(Records contained in a dataset)
• • • • • • •

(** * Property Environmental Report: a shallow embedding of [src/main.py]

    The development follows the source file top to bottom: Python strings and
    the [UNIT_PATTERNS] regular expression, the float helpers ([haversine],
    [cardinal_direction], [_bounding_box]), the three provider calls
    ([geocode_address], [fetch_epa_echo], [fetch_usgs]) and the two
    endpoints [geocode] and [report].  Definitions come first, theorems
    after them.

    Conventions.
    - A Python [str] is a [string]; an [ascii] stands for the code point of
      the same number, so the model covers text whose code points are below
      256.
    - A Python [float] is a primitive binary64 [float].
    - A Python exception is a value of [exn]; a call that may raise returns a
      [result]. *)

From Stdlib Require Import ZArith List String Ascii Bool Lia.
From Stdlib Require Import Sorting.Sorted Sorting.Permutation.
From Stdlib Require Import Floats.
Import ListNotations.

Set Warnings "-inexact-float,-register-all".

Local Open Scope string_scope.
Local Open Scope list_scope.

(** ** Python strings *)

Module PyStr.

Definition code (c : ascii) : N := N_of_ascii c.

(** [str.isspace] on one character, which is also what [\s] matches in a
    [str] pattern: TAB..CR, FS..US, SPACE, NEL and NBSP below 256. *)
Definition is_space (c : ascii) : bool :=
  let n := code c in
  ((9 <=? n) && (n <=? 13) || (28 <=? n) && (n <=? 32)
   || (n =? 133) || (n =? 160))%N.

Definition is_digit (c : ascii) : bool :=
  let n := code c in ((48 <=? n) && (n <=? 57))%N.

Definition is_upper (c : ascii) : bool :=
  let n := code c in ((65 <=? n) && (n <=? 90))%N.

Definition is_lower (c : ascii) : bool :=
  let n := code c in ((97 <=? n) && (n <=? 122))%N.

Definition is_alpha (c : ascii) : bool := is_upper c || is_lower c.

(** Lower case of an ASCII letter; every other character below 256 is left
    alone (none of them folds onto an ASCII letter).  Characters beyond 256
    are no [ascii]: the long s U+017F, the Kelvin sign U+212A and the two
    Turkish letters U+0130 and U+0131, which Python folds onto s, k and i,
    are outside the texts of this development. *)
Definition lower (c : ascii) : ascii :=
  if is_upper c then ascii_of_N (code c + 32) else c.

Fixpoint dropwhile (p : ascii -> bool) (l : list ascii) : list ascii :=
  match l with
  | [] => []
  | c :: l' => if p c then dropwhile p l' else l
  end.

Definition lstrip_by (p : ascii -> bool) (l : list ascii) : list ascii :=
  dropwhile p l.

• • • • • • •

Exercise: Starting from the line that contains "match l with", transcribe each line to the end of the records above. Please add nothing.

Solution to this problem:
  match l with
  | [] => []
  | c :: l' => if p c then dropwhile p l' else l
  end.

Definition lstrip_by (p : ascii -> bool) (l : list ascii) : list ascii :=
  dropwhile p l.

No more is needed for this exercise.